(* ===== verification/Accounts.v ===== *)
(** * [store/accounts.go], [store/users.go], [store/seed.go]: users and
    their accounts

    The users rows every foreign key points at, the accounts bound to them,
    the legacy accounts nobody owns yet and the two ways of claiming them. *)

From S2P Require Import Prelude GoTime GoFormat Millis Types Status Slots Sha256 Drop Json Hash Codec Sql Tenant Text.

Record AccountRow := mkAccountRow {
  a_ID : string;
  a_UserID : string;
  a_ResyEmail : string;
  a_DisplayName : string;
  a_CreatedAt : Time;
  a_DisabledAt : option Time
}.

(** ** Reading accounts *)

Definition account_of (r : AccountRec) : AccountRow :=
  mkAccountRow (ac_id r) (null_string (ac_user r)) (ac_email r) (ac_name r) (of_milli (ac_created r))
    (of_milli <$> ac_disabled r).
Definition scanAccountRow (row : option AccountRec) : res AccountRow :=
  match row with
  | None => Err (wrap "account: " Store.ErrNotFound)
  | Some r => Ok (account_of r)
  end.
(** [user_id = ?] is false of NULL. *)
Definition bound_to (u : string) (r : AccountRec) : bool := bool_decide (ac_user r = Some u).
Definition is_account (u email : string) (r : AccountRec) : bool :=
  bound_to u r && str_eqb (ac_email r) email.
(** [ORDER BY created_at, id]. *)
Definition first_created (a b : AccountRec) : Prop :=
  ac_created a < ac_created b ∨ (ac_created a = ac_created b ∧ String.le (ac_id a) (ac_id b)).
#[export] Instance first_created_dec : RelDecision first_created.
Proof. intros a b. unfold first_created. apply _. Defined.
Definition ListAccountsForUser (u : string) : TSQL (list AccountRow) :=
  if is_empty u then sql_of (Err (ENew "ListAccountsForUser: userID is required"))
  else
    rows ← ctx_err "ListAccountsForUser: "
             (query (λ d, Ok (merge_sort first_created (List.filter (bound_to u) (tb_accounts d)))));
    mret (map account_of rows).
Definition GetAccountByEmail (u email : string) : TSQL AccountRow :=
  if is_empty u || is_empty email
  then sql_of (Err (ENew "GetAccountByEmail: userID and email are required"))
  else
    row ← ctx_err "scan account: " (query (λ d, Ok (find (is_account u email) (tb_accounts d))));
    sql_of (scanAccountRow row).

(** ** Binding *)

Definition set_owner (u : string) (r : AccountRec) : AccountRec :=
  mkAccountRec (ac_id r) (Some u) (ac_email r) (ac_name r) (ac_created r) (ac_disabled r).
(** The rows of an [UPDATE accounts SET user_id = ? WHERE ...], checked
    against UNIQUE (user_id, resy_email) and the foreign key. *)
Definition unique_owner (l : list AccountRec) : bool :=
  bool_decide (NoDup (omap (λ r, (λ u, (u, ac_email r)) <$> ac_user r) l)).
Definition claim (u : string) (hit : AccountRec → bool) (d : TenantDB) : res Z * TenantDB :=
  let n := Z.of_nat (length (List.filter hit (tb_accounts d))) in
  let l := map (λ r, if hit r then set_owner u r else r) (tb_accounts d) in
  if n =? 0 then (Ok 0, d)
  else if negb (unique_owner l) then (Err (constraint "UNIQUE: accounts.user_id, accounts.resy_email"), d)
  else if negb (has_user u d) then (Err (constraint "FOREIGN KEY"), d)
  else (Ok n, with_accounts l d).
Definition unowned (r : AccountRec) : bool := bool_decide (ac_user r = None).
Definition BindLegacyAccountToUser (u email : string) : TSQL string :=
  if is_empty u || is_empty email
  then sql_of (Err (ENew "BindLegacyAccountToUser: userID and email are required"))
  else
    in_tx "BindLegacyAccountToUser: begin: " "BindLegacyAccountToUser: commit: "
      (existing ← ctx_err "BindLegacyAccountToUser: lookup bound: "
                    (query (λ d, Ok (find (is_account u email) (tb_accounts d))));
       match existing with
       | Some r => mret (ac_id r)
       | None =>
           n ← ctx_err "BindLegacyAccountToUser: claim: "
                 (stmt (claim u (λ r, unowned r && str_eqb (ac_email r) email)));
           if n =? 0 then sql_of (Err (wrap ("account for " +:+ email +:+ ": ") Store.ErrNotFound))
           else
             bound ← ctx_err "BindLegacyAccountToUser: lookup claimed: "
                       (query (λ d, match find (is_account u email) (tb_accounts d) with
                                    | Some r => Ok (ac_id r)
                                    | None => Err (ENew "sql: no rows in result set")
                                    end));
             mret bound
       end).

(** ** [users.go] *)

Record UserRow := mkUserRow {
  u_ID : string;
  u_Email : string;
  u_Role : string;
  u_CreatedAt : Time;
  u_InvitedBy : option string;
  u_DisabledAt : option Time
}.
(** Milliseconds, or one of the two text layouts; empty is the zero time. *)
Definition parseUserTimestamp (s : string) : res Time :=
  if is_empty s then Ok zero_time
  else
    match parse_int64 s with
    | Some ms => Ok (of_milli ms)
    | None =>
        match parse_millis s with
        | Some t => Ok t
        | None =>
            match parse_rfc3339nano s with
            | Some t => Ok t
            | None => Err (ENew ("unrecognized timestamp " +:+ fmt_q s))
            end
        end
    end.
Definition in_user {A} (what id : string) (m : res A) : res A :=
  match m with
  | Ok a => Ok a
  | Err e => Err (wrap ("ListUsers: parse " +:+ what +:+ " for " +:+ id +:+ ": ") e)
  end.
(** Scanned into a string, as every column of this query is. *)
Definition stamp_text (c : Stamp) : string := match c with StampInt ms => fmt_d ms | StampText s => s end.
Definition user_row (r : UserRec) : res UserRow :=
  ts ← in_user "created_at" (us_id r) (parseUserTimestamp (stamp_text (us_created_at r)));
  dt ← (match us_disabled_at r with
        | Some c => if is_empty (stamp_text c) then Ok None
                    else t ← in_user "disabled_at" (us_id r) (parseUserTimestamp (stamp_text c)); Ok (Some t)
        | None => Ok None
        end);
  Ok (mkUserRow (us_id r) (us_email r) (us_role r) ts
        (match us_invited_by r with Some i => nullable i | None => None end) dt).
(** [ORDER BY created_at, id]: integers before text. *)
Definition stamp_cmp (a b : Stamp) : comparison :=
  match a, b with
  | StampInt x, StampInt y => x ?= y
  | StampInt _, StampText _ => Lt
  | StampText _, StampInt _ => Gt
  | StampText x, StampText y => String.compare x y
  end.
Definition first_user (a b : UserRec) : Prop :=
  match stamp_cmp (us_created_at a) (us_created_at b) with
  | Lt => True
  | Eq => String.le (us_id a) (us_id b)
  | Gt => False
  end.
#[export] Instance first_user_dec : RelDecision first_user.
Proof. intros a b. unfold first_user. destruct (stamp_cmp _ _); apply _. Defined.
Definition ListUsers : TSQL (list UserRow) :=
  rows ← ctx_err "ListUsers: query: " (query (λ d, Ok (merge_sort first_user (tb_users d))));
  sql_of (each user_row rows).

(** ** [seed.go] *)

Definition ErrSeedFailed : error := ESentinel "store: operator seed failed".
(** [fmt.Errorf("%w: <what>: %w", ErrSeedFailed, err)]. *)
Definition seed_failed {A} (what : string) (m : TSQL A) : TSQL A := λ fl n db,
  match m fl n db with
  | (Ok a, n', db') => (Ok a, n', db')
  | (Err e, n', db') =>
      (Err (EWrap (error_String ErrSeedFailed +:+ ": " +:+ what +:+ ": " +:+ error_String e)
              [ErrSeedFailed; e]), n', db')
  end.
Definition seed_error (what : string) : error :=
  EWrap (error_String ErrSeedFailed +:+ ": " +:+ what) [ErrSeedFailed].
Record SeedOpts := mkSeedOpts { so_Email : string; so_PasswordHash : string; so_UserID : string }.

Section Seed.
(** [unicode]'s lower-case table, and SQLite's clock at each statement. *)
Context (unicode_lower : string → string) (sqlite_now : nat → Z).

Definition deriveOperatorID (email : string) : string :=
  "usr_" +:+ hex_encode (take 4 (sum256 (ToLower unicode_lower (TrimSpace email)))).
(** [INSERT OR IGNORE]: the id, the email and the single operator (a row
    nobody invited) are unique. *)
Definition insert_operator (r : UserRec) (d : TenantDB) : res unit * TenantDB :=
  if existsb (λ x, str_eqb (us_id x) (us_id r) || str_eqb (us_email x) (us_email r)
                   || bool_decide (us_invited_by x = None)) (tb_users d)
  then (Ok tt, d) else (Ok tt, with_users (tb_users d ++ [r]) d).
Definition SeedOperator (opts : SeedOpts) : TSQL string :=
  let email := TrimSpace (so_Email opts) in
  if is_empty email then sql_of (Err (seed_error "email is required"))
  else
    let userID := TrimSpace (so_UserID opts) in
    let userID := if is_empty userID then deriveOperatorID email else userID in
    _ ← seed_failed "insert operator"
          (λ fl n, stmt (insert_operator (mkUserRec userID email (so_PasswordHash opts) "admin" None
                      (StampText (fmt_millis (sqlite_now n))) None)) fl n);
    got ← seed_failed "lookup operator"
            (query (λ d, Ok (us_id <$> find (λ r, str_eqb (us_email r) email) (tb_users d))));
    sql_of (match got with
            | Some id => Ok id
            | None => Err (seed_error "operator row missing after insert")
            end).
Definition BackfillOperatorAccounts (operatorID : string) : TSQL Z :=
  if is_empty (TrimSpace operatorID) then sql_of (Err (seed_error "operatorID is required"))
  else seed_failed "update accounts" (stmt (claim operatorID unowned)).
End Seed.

--

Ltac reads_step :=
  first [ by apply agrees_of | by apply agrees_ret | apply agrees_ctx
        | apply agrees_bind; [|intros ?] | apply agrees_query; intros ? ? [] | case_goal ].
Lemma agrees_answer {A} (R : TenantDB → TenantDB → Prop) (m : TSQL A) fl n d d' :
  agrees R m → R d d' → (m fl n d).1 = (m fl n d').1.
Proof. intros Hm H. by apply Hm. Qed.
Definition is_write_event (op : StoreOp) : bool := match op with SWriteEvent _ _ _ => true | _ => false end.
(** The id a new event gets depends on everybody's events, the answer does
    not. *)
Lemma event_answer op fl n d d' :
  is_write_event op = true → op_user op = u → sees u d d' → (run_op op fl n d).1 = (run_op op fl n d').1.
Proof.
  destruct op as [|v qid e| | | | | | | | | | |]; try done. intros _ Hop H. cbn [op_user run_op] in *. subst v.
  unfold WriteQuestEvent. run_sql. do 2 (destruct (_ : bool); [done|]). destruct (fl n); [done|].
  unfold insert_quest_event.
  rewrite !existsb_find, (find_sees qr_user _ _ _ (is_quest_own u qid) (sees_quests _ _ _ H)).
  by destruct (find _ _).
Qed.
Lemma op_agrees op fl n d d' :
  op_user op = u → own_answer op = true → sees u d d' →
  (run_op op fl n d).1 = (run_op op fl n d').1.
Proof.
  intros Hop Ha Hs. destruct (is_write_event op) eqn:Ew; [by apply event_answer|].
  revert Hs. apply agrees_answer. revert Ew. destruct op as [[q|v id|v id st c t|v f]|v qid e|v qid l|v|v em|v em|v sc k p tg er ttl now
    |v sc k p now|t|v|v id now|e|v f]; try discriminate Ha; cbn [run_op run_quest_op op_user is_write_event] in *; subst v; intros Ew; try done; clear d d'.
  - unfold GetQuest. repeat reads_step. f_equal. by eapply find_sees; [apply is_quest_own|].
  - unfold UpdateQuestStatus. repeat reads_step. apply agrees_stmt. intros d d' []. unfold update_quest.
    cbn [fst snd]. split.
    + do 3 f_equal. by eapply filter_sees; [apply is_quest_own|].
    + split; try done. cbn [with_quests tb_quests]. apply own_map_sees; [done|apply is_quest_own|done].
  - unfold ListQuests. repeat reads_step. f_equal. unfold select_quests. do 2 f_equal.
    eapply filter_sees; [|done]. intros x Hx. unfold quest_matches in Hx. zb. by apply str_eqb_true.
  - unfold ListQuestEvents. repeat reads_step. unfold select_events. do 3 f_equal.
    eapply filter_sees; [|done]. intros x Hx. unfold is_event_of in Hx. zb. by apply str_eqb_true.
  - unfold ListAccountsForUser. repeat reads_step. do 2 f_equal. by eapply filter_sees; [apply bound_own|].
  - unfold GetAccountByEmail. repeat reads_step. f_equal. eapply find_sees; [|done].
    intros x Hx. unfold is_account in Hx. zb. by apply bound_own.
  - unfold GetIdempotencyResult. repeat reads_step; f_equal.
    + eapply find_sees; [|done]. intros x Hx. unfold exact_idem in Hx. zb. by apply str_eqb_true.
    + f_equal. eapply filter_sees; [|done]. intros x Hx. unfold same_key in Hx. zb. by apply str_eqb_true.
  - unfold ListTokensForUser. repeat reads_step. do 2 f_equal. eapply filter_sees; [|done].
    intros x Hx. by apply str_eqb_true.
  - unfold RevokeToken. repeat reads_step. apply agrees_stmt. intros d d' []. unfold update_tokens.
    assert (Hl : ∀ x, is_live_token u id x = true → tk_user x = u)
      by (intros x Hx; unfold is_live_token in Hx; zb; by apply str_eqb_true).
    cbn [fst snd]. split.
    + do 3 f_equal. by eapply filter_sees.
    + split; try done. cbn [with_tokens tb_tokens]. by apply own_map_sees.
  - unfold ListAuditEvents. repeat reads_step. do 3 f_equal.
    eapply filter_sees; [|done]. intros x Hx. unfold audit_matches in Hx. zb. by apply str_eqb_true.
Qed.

* * *

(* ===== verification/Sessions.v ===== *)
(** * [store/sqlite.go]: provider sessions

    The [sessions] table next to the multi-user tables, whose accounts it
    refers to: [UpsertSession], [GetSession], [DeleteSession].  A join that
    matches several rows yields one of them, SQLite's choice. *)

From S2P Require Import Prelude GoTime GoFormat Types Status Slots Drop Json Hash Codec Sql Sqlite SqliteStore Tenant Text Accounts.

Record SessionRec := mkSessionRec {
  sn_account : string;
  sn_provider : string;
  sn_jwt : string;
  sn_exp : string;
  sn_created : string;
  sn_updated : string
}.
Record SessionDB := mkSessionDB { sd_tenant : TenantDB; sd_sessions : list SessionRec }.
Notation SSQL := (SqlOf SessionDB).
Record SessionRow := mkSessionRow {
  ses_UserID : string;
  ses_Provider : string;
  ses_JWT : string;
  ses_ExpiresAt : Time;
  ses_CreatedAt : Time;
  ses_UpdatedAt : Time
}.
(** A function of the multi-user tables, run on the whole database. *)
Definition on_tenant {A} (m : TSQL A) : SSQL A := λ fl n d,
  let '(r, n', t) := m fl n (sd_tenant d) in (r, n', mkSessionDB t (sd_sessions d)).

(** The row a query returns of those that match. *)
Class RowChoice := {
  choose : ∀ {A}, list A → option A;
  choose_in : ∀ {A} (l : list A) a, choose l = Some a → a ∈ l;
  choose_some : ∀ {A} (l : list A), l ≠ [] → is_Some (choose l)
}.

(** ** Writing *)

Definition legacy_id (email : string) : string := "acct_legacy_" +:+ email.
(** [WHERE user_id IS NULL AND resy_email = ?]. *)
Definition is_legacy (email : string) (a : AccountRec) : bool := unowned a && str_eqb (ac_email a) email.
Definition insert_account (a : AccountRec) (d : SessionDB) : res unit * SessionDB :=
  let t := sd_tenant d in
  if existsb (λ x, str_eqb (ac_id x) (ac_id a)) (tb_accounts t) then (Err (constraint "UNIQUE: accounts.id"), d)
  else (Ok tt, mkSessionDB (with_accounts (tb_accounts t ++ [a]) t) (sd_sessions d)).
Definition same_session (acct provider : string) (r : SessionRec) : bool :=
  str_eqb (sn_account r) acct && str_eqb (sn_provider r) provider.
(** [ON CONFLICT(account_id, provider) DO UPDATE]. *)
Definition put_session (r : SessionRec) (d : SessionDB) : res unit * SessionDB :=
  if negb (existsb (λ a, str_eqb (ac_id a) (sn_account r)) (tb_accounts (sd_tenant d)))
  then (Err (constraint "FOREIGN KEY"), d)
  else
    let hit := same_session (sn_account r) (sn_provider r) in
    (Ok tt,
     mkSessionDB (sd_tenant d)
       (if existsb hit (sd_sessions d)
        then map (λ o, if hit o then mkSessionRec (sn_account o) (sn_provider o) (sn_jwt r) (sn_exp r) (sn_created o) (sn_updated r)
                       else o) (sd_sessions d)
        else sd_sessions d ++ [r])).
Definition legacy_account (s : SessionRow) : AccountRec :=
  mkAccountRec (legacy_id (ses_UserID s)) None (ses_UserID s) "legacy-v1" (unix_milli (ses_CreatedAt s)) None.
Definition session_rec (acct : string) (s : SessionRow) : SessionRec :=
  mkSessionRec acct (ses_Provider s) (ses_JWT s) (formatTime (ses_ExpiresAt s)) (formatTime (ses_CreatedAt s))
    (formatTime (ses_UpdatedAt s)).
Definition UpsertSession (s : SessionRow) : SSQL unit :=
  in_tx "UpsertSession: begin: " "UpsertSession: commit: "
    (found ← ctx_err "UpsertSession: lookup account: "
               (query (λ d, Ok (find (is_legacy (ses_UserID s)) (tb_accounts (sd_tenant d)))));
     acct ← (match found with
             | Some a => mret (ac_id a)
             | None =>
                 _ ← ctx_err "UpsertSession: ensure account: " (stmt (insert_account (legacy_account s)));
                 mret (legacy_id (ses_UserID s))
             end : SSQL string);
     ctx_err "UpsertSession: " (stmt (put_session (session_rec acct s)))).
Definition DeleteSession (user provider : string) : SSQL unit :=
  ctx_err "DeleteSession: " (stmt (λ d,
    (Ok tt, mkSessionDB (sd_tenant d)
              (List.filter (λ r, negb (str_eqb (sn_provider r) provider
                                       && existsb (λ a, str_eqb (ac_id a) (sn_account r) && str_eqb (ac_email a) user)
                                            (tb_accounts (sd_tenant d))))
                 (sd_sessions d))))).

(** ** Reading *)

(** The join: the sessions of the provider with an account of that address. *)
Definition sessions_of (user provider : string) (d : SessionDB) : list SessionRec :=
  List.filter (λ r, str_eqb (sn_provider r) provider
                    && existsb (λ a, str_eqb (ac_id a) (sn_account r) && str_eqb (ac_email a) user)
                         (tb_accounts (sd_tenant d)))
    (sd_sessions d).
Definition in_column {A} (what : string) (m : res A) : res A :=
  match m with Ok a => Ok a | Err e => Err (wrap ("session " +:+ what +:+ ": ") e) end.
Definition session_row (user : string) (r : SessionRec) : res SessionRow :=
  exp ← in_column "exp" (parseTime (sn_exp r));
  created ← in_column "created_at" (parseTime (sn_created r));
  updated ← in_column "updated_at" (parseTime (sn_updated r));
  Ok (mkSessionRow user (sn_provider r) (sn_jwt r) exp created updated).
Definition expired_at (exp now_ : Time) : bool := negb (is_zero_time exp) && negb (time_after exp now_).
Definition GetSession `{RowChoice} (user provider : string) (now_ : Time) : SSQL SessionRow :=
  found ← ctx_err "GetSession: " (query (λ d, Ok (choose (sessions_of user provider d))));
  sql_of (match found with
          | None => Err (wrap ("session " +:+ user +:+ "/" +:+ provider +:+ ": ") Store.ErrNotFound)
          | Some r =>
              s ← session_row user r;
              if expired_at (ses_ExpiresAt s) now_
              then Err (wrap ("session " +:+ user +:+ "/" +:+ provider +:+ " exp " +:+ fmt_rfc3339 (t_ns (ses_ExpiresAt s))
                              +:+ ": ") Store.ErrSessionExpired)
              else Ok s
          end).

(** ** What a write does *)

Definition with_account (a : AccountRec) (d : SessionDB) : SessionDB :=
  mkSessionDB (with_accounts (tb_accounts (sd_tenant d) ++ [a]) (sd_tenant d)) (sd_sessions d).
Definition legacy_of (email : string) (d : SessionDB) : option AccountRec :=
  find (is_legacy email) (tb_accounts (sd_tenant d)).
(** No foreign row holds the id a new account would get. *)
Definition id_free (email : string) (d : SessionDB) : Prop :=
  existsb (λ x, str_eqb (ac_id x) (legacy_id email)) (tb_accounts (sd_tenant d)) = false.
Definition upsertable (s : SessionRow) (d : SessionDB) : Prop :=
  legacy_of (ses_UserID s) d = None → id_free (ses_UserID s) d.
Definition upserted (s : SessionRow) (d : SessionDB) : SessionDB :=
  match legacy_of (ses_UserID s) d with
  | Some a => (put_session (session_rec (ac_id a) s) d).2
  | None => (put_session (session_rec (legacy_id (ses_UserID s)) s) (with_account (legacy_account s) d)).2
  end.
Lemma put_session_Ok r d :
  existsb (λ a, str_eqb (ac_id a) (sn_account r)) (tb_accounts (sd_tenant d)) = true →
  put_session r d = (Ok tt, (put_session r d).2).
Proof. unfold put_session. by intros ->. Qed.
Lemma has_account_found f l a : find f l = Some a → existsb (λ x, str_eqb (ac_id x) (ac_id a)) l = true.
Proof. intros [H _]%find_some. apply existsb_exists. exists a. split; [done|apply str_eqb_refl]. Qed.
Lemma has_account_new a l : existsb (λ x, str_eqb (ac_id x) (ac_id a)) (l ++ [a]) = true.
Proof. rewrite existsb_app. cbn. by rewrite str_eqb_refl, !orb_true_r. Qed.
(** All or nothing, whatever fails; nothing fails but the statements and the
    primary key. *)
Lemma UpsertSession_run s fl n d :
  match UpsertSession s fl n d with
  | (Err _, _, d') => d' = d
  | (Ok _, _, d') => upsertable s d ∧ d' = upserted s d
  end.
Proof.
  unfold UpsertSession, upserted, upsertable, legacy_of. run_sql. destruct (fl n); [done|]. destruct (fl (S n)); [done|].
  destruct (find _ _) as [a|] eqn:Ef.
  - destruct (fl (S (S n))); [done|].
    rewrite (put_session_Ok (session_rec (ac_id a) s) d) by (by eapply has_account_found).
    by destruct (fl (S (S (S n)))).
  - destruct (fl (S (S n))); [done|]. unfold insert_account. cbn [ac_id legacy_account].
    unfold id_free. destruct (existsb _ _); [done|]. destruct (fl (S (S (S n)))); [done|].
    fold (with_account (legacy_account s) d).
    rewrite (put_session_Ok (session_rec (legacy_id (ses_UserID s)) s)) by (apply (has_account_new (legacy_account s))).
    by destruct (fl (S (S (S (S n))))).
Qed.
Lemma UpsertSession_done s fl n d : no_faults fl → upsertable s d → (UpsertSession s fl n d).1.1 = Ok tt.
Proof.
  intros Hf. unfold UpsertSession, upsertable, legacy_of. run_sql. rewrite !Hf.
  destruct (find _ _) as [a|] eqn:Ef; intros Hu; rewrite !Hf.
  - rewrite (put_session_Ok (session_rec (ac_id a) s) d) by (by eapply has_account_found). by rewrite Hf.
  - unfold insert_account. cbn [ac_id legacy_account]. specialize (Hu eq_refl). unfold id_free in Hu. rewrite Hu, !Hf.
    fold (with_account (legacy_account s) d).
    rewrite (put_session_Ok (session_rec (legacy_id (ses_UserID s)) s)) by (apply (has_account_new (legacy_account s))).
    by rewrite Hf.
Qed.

#### PROBLEM DETAILS
Return, word for word, the lines of the data above from the line with "(* ===== verification/Accounts.v ===== *)" through the line with "a_ResyEmail : string;", inclusive.

#### REPLY
(* ===== verification/Accounts.v ===== *)
(** * [store/accounts.go], [store/users.go], [store/seed.go]: users and
    their accounts

    The users rows every foreign key points at, the accounts bound to them,
    the legacy accounts nobody owns yet and the two ways of claiming them. *)

From S2P Require Import Prelude GoTime GoFormat Millis Types Status Slots Sha256 Drop Json Hash Codec Sql Tenant Text.

Record AccountRow := mkAccountRow {
  a_ID : string;
  a_UserID : string;
  a_ResyEmail : string;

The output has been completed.